Оказавшись на улице, Ждан, как бы ни был сбит с толку новостями, не стал ломиться прямо к лагерю, а, чуть отойдя от трактира, схоронился под кустом. Как выяснилось не зря — дверь трактира почти сразу скрипнула и на улицу выскочил невзрачный мужичонка, завертел головой и, не увидев десятника, он досадливо сплюнул, а после припустил куда-то в сторону деревни.
— Вот и понятно, кто тут за путниками следит, — пробормотал Ждан и двинулся, не спеша в сторону леса.
***
Вернувшись в лагерь, он отозвал в сторону Цветаву и пересказал ей разговор с купцами. Услышав новости, девушка помрачнела и, упрямо мотнув головой, заявила:
— Твёрд не предатель.
— Я в это тоже не верю, — ответил Ждан. — Он может, и затеял какую-то свою игру, и нас в это втянул, но если он Государя хотел убить, зачем ему изменников в крепости искать?

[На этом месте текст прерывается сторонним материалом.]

(* ===== verification/EdgeRuns.v ===== *)
(** What holds of the edge however its requests and watchtower passes
    interleave.

    A run is a pool of programs that take steps in any order, new requests and
    passes joining at any time.  It starts in the empty world.  [EdgeRoutes] and
    [EdgeTower] show what each program guarantees; here are the consequences
    for the world. *)

From S2P Require Import Prelude Json Threads Chain SwapTerms Bitcoin Script Toy Sighash Htlc Swap Store Matcher Edge SwapApi Watchtower MatchLife StoreGuard EdgeSafety EdgeRoutes EdgeTower.

Section runs.
Context `{BitcoinLib, KeyLib, TextLib, System, ChainReader, Bodies}.
Context (sw : Swap).

(** A program whose answer goes back to its caller. *)
Definition served {A} (p : Prog World A) : Prog World unit := prog_bind p (λ _, Done tt).

Inductive edge_program : Prog World unit → Prop :=
| a_request reference fuel wakes req method path token :
    edge_program (served (route sw reference fuel wakes req method path token))
| a_pass : edge_program (served (run_once sw)).

(** [ps] still running, in the world [w]. *)
Definition running (ps : list (Prog World unit)) (w : World) : Prop :=
  pool_reach edge_program ([], empty_world) (ps, w).

(** From there on. *)
Definition goes_on (ps : list (Prog World unit)) (w : World) (ps' : list (Prog World unit)) (w' : World) : Prop :=
  pool_reach edge_program (ps, w) (ps', w').

Context `{!CodecLaws, !BodyLaws, !FreshIds}.

Lemma empty_inv : inv sw empty_world.
Proof.
  split; [split|split|].
  - apply empty_keyed.
  - apply empty_keyed.
  - by split; intros ? ?.
  - by intros ? ?.
  - by intros ? ?.
  - by intros ? ?.
  - constructor.
  - simpl. lia.
  - by intros ? ?.
Qed.

Lemma served_safe {E A} (p : IO E A) w : inv sw w → safe sw (λ _, True) p → rg (R sw) (R sw) (served p) w (λ _ _, True).
Proof. intros Hw Hp. apply rg_bind. eapply rg_mono; [|by apply Hp]. done. Qed.

Lemma edge_program_safe p w : edge_program p → inv sw w → rg (R sw) (R sw) p w (λ _ _, True).
Proof.
  intros [reference fuel wakes req method path token|] Hw; apply served_safe; try done.
  - apply safe_route, _.
  - apply safe_run_once, _.
Qed.

Lemma pool_inv ps w ps' w' :
  inv sw w → Forall (λ p, rg (R sw) (R sw) p w (λ _ _, True)) ps → goes_on ps w ps' w' →
  inv sw w' ∧ le w w' ∧ Forall (λ p, rg (R sw) (R sw) p w' (λ _ _, True)) ps'.
Proof.
  intros Hw Hps Hgo.
  destruct (pool_moves (inv sw) (R sw) edge_program ps w ps' w') as [HR Hps']; try done.
  - apply R_refl.
  - apply R_trans.
  - intros w1 w2 H1' H2'. by apply H2'.
  - apply edge_program_safe.
  - by destruct (HR Hw).
Qed.

Lemma running_inv ps w : running ps w → inv sw w ∧ Forall (λ p, rg (R sw) (R sw) p w (λ _ _, True)) ps.
Proof. intros Hr. by destruct (pool_inv _ _ _ _ empty_inv (Forall_nil_2 _) Hr) as (? & _ & ?). Qed.

Lemma goes_on_le ps w ps' w' : running ps w → goes_on ps w ps' w' → inv sw w ∧ inv sw w' ∧ le w w'.
Proof.
  intros [Hw Hps]%running_inv Hgo. by destruct (pool_inv _ _ _ _ Hw Hps Hgo) as (? & ? & _).
Qed.

(** What is stored now came from what was stored then. *)
Lemma match_origin ps w ps' w' id m' :
  running ps w → goes_on ps w ps' w' → matches (store w') !! id = Some m' →
  match matches (store w) !! id with
  | Some m => reached (asked w') m ∧ rtc (move (asked w')) m m'
  | None => reached (asked w') m'
  end.
Proof.
  intros Hr Hgo Hm. destruct (goes_on_le _ _ _ _ Hr Hgo) as (Hw & Hw' & [Ha [Hids Hms _] _]).
  destruct (Hms _ _ Hm) as [(m & Hm0 & Hmv)|(i & Hi & Hf & Hre)].
  - rewrite Hm0. split; [|done]. eapply reached_mono; [done|]. by eapply (si_matches _ _ (iv_store _ _ Hw)).
  - destruct (matches (store w) !! id) as [m|] eqn:Hm0; [|done].
    destruct (si_matches _ _ (iv_store _ _ Hw) _ _ Hm0) as [_ (j & Hj & Hfj)].
    rewrite (fresh_id_inj _ _ _ Hf Hfj) in Hi. lia.
Qed.

(** C8. Under every interleaving of requests and watchtower passes, a match
    changes only by the moves of the match's life: what is stored under an id
    later came from what was stored under it before by such moves, each made
    under its guard with the answers of the chain and the clock the guard asks
    for; a match that was not there before is a new one that made such moves. *)
Theorem edge_refines_match_life ps w ps' w' id m' :
  running ps w → goes_on ps w ps' w' → matches (store w') !! id = Some m' →
  match matches (store w) !! id with
  | Some m => rtc (move (asked w')) m m'
  | None => ∃ m0, newborn m0 ∧ rtc (move (asked w')) m0 m'
  end.
Proof.
  intros Hr Hgo Hm. pose proof (match_origin _ _ _ _ _ _ Hr Hgo Hm) as Ho. case_match; [by destruct Ho|done].
Qed.

(** A match never takes anything back, however the requests and passes
    interleave: its terms, parties and amounts are fixed; an acceptance, a
    side's keys, the hashlock, a leg's funding, the participant's deadline and a
    release are set at most once; and its phase only goes forward, the one way
    out of being cancelled being a reinstatement after its participant's
    deadline was missed. *)
Theorem edge_match_history ps w ps' w' id m m' :
  running ps w → goes_on ps w ps' w' →
  matches (store w) !! id = Some m → matches (store w') !! id = Some m' →
  later m m' ∧ may_follow (m_status m) (m_missed_participant_deadline m) (m_status m') = true.
Proof.
  intros Hr Hgo Hm Hm'. pose proof (match_origin _ _ _ _ _ _ Hr Hgo Hm') as Ho. rewrite Hm in Ho.
  destruct Ho as [Hre Hmv]. split; [by eapply moves_later|by eapply moves_follow].
Qed.

(** A release is final: once a match has its release signatures it is
    cancelled at every later time, with the same release transactions and
    signatures, so it is never reinstated or funded on the BTC side. *)
Theorem edge_release_final ps w ps' w' id m m' sigs :
  running ps w → goes_on ps w ps' w' →
  matches (store w) !! id = Some m → matches (store w') !! id = Some m' → m_release_sigs m = Some sigs →
  m_status m' = MCancelled ∧ m_release_sigs m' = Some sigs ∧ m_release_txs m' = m_release_txs m ∧
  ∃ txs, m_release_txs m = Some txs ∧ length sigs = length txs.
Proof.
  intros Hr Hgo Hm Hm' Hs. pose proof (match_origin _ _ _ _ _ _ Hr Hgo Hm') as Ho. rewrite Hm in Ho.
  destruct Ho as [Hre Hmv]. destruct (released_stays _ _ _ _ Hre Hmv Hs) as (? & ? & ?). split_and!; [done..|].
  by destruct (ph_released _ _ (reached_phases _ _ Hre) sigs Hs) as (_ & _ & ?).
Qed.

(** In every reachable world every match is in order for its phase.
    Above all, a recorded funding is one the chain showed to pay exactly the
    match's script and amount on that leg.  A match past its proposal was
    accepted by both sides; an initiator-funded, participant-funded or closed
    one has its XBT funding, a participant-funded one both; the participant's
    deadline runs only once the chain showed the XBT leg with the agreed
    confirmations, and is the one computed from the terms. *)
Theorem edge_match_phases ps w id m :
  running ps w → matches (store w) !! id = Some m → m_id m = id ∧ phases (asked w) m.
Proof.
  intros [Hw _]%running_inv Hm. destruct (known_now sw w id m Hw Hm) as [Hid [Hre _]].
  split; [done|by apply reached_phases].
Qed.

(** Every reachable world is well-formed: each offer and match is stored
    under its id, every offer has an amount that fits [u64] and a price from 1
    to the maximum, every offer holds its recovery tag, no match and role waits
    in two long polls, at most the allowed number wait at once, and no offer is
    over its log lines of the minute. *)
Theorem edge_world_wf ps w :
  running ps w →
  keyed (store w) ∧ book_wf (store w) ∧ tags_ok (store w) ∧ NoDup (inflight w) ∧
  (length (inflight w) ≤ Nat.max (sw_polls_cap sw) 1)%nat ∧ map_Forall (λ _ x, 0 ≤ snd x ≤ 300) (quota w).
Proof.
  intros [[[Hk Ht _ Ho _ _] [Hnd Hlen] Hq] _]%running_inv. split_and!; try done.
  intros id o Hoo. split; [by apply Hk|by eapply Ho].
Qed.

(** C9. What the watchtower hands to the network is always a spend it was
    given for a swap: it comes from a job as a request filed it, which is in the
    store's history; the output the job is about is the funding recorded for
    that leg of its match, which the chain showed to pay that leg, and the
    transaction's one input spends it.  A refund is one of the job's variants,
    sent once its time has come.  A redeem is one of its variants, sent when the
    output is unspent with the confirmations agreed on, or when the output is
    spent by what is not yet confirmed and the watchtower has either seen the
    output itself before or seen a spend of it that reveals the match's
    preimage.  A presigned redeem is one of its variants finished with the
    preimage that a spend of the match's other leg revealed, and its signature
    covers the output the chain showed. *)
Theorem edge_sends_only_spends ps w c hex :
  running ps w → (c, hex) ∈ sent w →
  ∃ j m t tx i,
    (j ∈ watch_log (store w) ∧ fresh_job j) ∧
    (m ∈ match_log (store w) ∧ reached (asked w) m ∧ m_id m = w_match_id j) ∧
    w_chain j = c ∧ funding_of m c = Some (w_htlc j) ∧ shown (asked w) m c (w_htlc j) ∧
    hex = serialize_hex tx ∧ fst (w_htlc j) = txid_display t ∧ input tx = [i] ∧
    previous_output i = {| txid := t; vout := snd (w_htlc j) |} ∧ allowed (asked w) (store w) j tx.
Proof.
  intros Hr Hin. destruct (pool_inv _ _ _ _ empty_inv (Forall_nil_2 _) Hr) as (_ & [_ _ (l & Hl & Hall)] & _).
  rewrite Hl in Hin. rewrite Forall_forall in Hall.
  destruct (Hall _ Hin) as (j & t & tx & i & ((j0 & Hj0 & Hfr & Hsame) & _ & m & t' & Hm & Hre & Hid & Hf & _) & Hc & Hx & Ht & Hi & Hp & Ha).
  apply (same_job_allowed _ _ _ _ _ Hsame) in Ha. destruct Hsame as (E1 & E2 & _ & E4 & _).
  simpl in Hc, Hx. rewrite <-Hc in Hf. rewrite E1 in Hid. rewrite E2 in Hc. rewrite E4 in Hf, Ht, Hp.
  exists j0, m, t, tx, i. split_and!; try done. by apply (ph_shown _ _ (reached_phases _ _ Hre)).
Qed.

End runs.
(* ===== verification/EdgeClaims.v ===== *)
(** Behaviour of single routes and of the watchtower's choices: who is let in,
    replays, the end of the matching loop, which transaction is sent, what
    counts as a swap's spend, and what reaches the log. *)

From Stdlib Require Import Ascii.
From S2P Require Import Prelude Json Threads Chain SwapTerms Bitcoin Script Toy Sighash Htlc Swap Store Matcher Edge SwapApi Watchtower MatchLife StoreGuard EdgeSafety EdgeRoutes EdgeTower.

(** ** Owner secrets *)
(** The comparison in constant time is equality. *)
Lemma ct_eq_iff a b : length a = length b → ct_eq a b = true ↔ a = b.
Proof. intros Hlen. unfold ct_eq. rewrite Z.eqb_eq. by apply no_diffs. Qed.

(** ** Log lines *)
Definition printable (n : Z) : Prop := 32 ≤ n ≤ 126.

Lemma hex_digits_printable fuel n acc : Forall printable acc → Forall printable (hex_digits fuel n acc).
Proof.
  revert n acc. induction fuel as [|fuel IH]; intros n acc Hacc; cbn [hex_digits]; [done|].
  assert (Hd : Forall printable ((if n mod 16 <? 10 then 48 + n mod 16 else 87 + n mod 16) :: acc)).
  { constructor; [|done]. pose proof (Z.mod_pos_bound n 16 ltac:(lia)). unfold printable. case_match; lia. }
  destruct (n <? 16); [done|by apply IH].
Qed.

Lemma log_char_printable c : Forall printable (log_char c).
Proof.
  unfold log_char. destruct (is_control c); [repeat constructor; unfold printable; lia|].
  destruct ((32 <=? c) && (c <=? 126)) eqn:E.
  - apply andb_true_iff in E as [? ?]. zbool. repeat constructor; unfold printable; lia.
  - apply Forall_app. split; [repeat constructor; unfold printable; lia|]. apply Forall_app.
    split; [apply hex_digits_printable; constructor|repeat constructor; unfold printable; lia].
Qed.

Lemma code_char_of n : 0 ≤ n < 256 → code (char_of n) = n.
Proof. intros Hn. unfold code, char_of. rewrite Ascii.N_ascii_embedding by lia. lia. Qed.

Lemma string_of_codes (l : list Z) :
  Forall printable l →
  String.length (String.string_of_list_ascii (map char_of l)) = length l ∧
  all_chars (between 32 126) (String.string_of_list_ascii (map char_of l)) = true.
Proof.
  unfold all_chars. rewrite String.list_ascii_of_string_of_list_ascii.
  induction 1 as [|n l Hn _ [IH1 IH2]]; [done|]. unfold printable in Hn. simpl. rewrite IH1, IH2. split; [done|].
  unfold between. rewrite code_char_of by lia. rewrite andb_true_r. apply andb_true_iff. split; apply Z.leb_le; lia.
Qed.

— Кто-то ложь по Великосветью сеет.
— Зачем? Чернояру хочет светлую землю отдать? Людей в вурдалаков превратить?
— Может, и так. Я всё думаю о том капище под землёй… Кто его обустроил? И кто хозяин всего этого добра?
— Там почти всё в пыли было. Хозяева давно не появлялись.
— Но кто-то же Ладиславу в этот погреб спустил? И наверняка они, как и мы с тобой, все залы обошли и всё увидели.
— Наверняка, а может, и сами всё обустроили. В последнем зале была библиотека, а скорее книгохранилище, как у волхвов в обителях, только книги там были другие. Я одну прихватил, ту, что у входа лежала.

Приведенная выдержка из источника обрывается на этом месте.